Our Mutual Friend : With original illustrations
Dickens's last completed novel is a marvel of play-acting and posturing, of taking on roles through delusion, calculation and ambition. I've come to think of it as a sort of late-period masque, where the roles and disguises that John Harmon and Boffin consciously assume exaggerate the more ordinary play-acting and pretence that we all engage in. The Veneerings' awful dinner parties, or the love affairs where both participants wonder whether they are quite up to the mark, or the Lammles' getting married in the misguided belief that the other has money – these are all wonderful, extreme examples of what the sociologist Erving Goffman was later to call "the presentation of self in everyday life".uess it's the Dickens novel I love best, and come back to most frequently.
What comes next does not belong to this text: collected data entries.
(* ===== verification/StoreSpec.v ===== *)
(** * What the store promises: an abstract store, and how the database holds it

    An [AStore] is a set of chunk blobs, a set of snapshots with their
    references, and the grace marks.  It has no reference counts: a count is
    the number of occurrences of the chunk in the references of all snapshots,
    and [db_rep] says that this is what the [chunks] table records. *)

From S2P Require Import Prelude External Text Index Chunking Manifest Retention StoreIO Store.

(** ** The abstract store *)

Record Snap := { s_blob : bytes; s_refs : list ChunkId; s_owner : option bytes }.

Record AStore := {
  a_chunks : gmap ChunkId bytes;
  a_snaps : gmap (array 16) Snap;
  a_marks : gmap ChunkId Z;
}.

Definition a_empty : AStore := {| a_chunks := ∅; a_snaps := ∅; a_marks := ∅ |}.

(** Every reference of every snapshot. *)
Definition refs_in (snaps : gmap (array 16) Snap) : list ChunkId :=
  map_to_list snaps ≫= λ kv, s_refs kv.2.
Definition a_refs (a : AStore) : list ChunkId := refs_in (a_snaps a).

(** Occurrences of a chunk in a list of references. *)
Definition occ (id : ChunkId) (l : list ChunkId) : Z := len (filter (λ x, x = id) l).

Definition set_chunks (m : gmap ChunkId bytes) (a : AStore) : AStore :=
  {| a_chunks := m; a_snaps := a_snaps a; a_marks := a_marks a |}.
Definition set_snaps (m : gmap (array 16) Snap) (a : AStore) : AStore :=
  {| a_chunks := a_chunks a; a_snaps := m; a_marks := a_marks a |}.

Definition a_put_chunk (id : ChunkId) (data : bytes) (a : AStore) : bool * AStore :=
  match a_chunks a !! id with
  | Some _ => (false, a)
  | None => (true, set_chunks (<[id := data]> (a_chunks a)) a)
  end.

Definition a_delete_chunk (id : ChunkId) (a : AStore) : AStore :=
  set_chunks (delete id (a_chunks a)) a.

Definition a_put_snapshot (key : array 16) (s : Snap) (a : AStore) : AStore :=
  set_snaps (<[key := s]> (a_snaps a)) a.

Definition a_delete_snapshot (key : array 16) (a : AStore) : AStore :=
  set_snaps (delete key (a_snaps a)) a.

(** A chunk that a garbage collection reclaims: unreferenced, with a mark at
    least [grace_ms] old. *)
Definition expired (now_ms grace_ms : Z) (a : AStore) (id : ChunkId) : Prop :=
  occ id (a_refs a) = 0 ∧ is_Some (a_chunks a !! id) ∧
  ∃ mark, a_marks a !! id = Some mark ∧ grace_ms ≤ i64_saturating_sub now_ms mark.

#[global] Instance expired_dec now_ms grace_ms a id : Decision (expired now_ms grace_ms a id).
Proof.
  unfold expired. destruct (a_marks a !! id) as [m|].
  - destruct (decide (grace_ms ≤ i64_saturating_sub now_ms m)).
    + destruct (decide (occ id (a_refs a) = 0 ∧ is_Some (a_chunks a !! id))) as [[? ?]|];
        [left|right]; naive_solver.
    + right. naive_solver.
  - right. naive_solver.
Defined.

Definition a_gc (now_ms grace_ms : Z) (a : AStore) : AStore := {|
  a_chunks := filter (λ kv, ¬ expired now_ms grace_ms a kv.1) (a_chunks a);
  a_snaps := a_snaps a;
  a_marks := map_imap (λ id _,
    if decide (occ id (a_refs a) = 0 ∧ ¬ expired now_ms grace_ms a id)
    then Some (default now_ms (a_marks a !! id)) else None) (a_chunks a);
|}.

(** Well-formedness: references are to chunks that are there, and every number
    fits its field. *)
Record a_ok (a : AStore) : Prop := {
  ok_closed id : id ∈ a_refs a → is_Some (a_chunks a !! id);
  ok_refs : len (a_refs a) ≤ u64_max;
  ok_blob id blob : a_chunks a !! id = Some blob → len blob ≤ u64_max;
  ok_mark id t : a_marks a !! id = Some t → in_i64 t;
}.

(** ** Counting *)

Section occ.
Implicit Types (id : ChunkId) (l : list ChunkId).

Lemma occ_app id l k : occ id (l ++ k) = occ id l + occ id k.
Proof. unfold occ. by rewrite filter_app, len_app. Qed.

Lemma occ_cons id x l : occ id (x :: l) = (if decide (x = id) then 1 else 0) + occ id l.
Proof.
  unfold occ. destruct (decide (x = id)).
  - rewrite filter_cons_True by done. unfold len. cbn [length]. lia.
  - rewrite filter_cons_False by done. lia.
Qed.

Lemma occ_nonneg id l : 0 ≤ occ id l.
Proof. unfold occ, len. lia. Qed.

Lemma occ_len id l : occ id l ≤ len l.
Proof. unfold occ, len. pose proof (length_filter (λ x, x = id) l). lia. Qed.

Lemma occ_pos id l : 0 < occ id l ↔ id ∈ l.
Proof.
  induction l as [|x l IH].
  - split; [intros H; unfold occ, len in H; cbn in H; lia|by intros ?%elem_of_nil].
  - rewrite occ_cons, elem_of_cons, <- IH. pose proof (occ_nonneg id l).
    case_decide; [|naive_solver lia]. split; [by left|lia].
Qed.

#[global] Instance occ_perm id : Proper ((≡ₚ) ==> (=)) (occ id).
Proof. intros l k H. unfold occ, len. by rewrite H. Qed.
End occ.

Lemma refs_insert snaps key s : snaps !! key = None →
  refs_in (<[key := s]> snaps) ≡ₚ s_refs s ++ refs_in snaps.
Proof. intros H. unfold refs_in. by rewrite map_to_list_insert. Qed.

Lemma refs_delete snaps key s : snaps !! key = Some s →
  refs_in snaps ≡ₚ s_refs s ++ refs_in (delete key snaps).
Proof. intros H. unfold refs_in. by rewrite <- (map_to_list_delete _ _ _ H). Qed.

Lemma len_perm {A} (l k : list A) : l ≡ₚ k → len l = len k.
Proof. intros H. unfold len. by rewrite H. Qed.

(** The abstract operations keep a store well-formed. *)
Lemma a_ok_empty : a_ok a_empty.
Proof.
  split; cbn; try done.
  unfold a_refs, refs_in, a_empty; cbn. rewrite map_to_list_empty. by intros id ?%elem_of_nil.
Qed.

Lemma a_ok_put_chunk id data a :
  a_ok a → len data ≤ u64_max → a_ok (a_put_chunk id data a).2.
Proof.
  intros [H1 H2 H3 H4] Hd. unfold a_put_chunk. destruct (a_chunks a !! id) eqn:E; [done|].
  split; cbn; try done.
  - intros id' Hin. destruct (decide (id = id')) as [<-|]; [rewrite lookup_insert_eq; eauto|].
    rewrite lookup_insert_ne by done. by apply H1.
  - intros id' blob [[<- <-]|[? ?]]%lookup_insert_Some; eauto.
Qed.

Lemma a_ok_delete_chunk id a : a_ok a → occ id (a_refs a) = 0 → a_ok (a_delete_chunk id a).
Proof.
  intros [H1 H2 H3 H4] Ho. split; cbn; try done.
  - intros id' Hin. destruct (decide (id = id')) as [<-|]; [|rewrite lookup_delete_ne by done; by apply H1].
    apply occ_pos in Hin. unfold a_refs in *. cbn in Hin. lia.
  - intros id' blob [? ?]%lookup_delete_Some. eauto.
Qed.

Lemma a_ok_put_snapshot key s a :
  a_ok a → a_snaps a !! key = None → Forall (λ id, is_Some (a_chunks a !! id)) (s_refs s) →
  len (s_refs s) + len (a_refs a) ≤ u64_max → a_ok (a_put_snapshot key s a).
Proof.
  intros [H1 H2 H3 H4] Hk Hall Hlen. rewrite Forall_forall in Hall.
  pose proof (refs_insert _ _ s Hk) as Hp. split; cbn; try done.
  - intros id. unfold a_refs; cbn. rewrite Hp. intros [?|?]%elem_of_app; [by apply Hall|by apply H1].
  - unfold a_refs; cbn. by rewrite (len_perm _ _ Hp), len_app.
Qed.

Lemma a_ok_delete_snapshot key a : a_ok a → a_ok (a_delete_snapshot key a).
Proof.
  intros [H1 H2 H3 H4]. destruct (a_snaps a !! key) as [s|] eqn:Hk.
  - pose proof (refs_delete _ _ _ Hk) as Hp. split; cbn; try done.
    + intros id Hin. apply H1. unfold a_refs in *; cbn in Hin. rewrite Hp. set_solver.
    + unfold a_refs in *; cbn. rewrite (len_perm _ _ Hp), len_app in H2. unfold len in *. lia.
  - unfold a_delete_snapshot. rewrite delete_id by done. by destruct a.
Qed.

Lemma a_ok_gc now_ms grace_ms a : a_ok a → in_i64 now_ms → a_ok (a_gc now_ms grace_ms a).
Proof.
  intros [H1 H2 H3 H4] Hnow. split; cbn; try done.
  - intros id Hin. destruct (H1 id Hin) as [blob Hb]. exists blob.
    apply map_lookup_filter_Some. split; [done|]. intros (Ho & _). cbn in Ho.
    apply occ_pos in Hin. unfold a_refs in *; cbn in *. lia.
  - intros id blob [? _]%map_lookup_filter_Some. eauto.
  - intros id t. rewrite map_lookup_imap. destruct (a_chunks a !! id) as [b|]; cbn; [|done].
    case_decide; [|done]. intros [= <-]. destruct (a_marks a !! id) eqn:E; cbn; eauto.
Qed.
It's said to be highly artificial – Henry James remarked, on its first publication, that he had never read a novel "so intensely written, so little seen, known, or felt". The details of the plot, it's true, are elaborately implausible. But the individual characters are shockingly recognisable – the scenes between Mrs Wilfer striking postures and her debunking daughters, for instance. There are a hundred Podsnaps who will explain climate change over London dinner tables tonight, with a sweeping gesture of the arm. Dickens's genius for human observation at its quickest reaches a kind of pinnacle with the young man who tries to exercise his French and says "Esker" at a Veneering dinner, says nothing more and never reappears. But he will live forever, and we all know someone just like him.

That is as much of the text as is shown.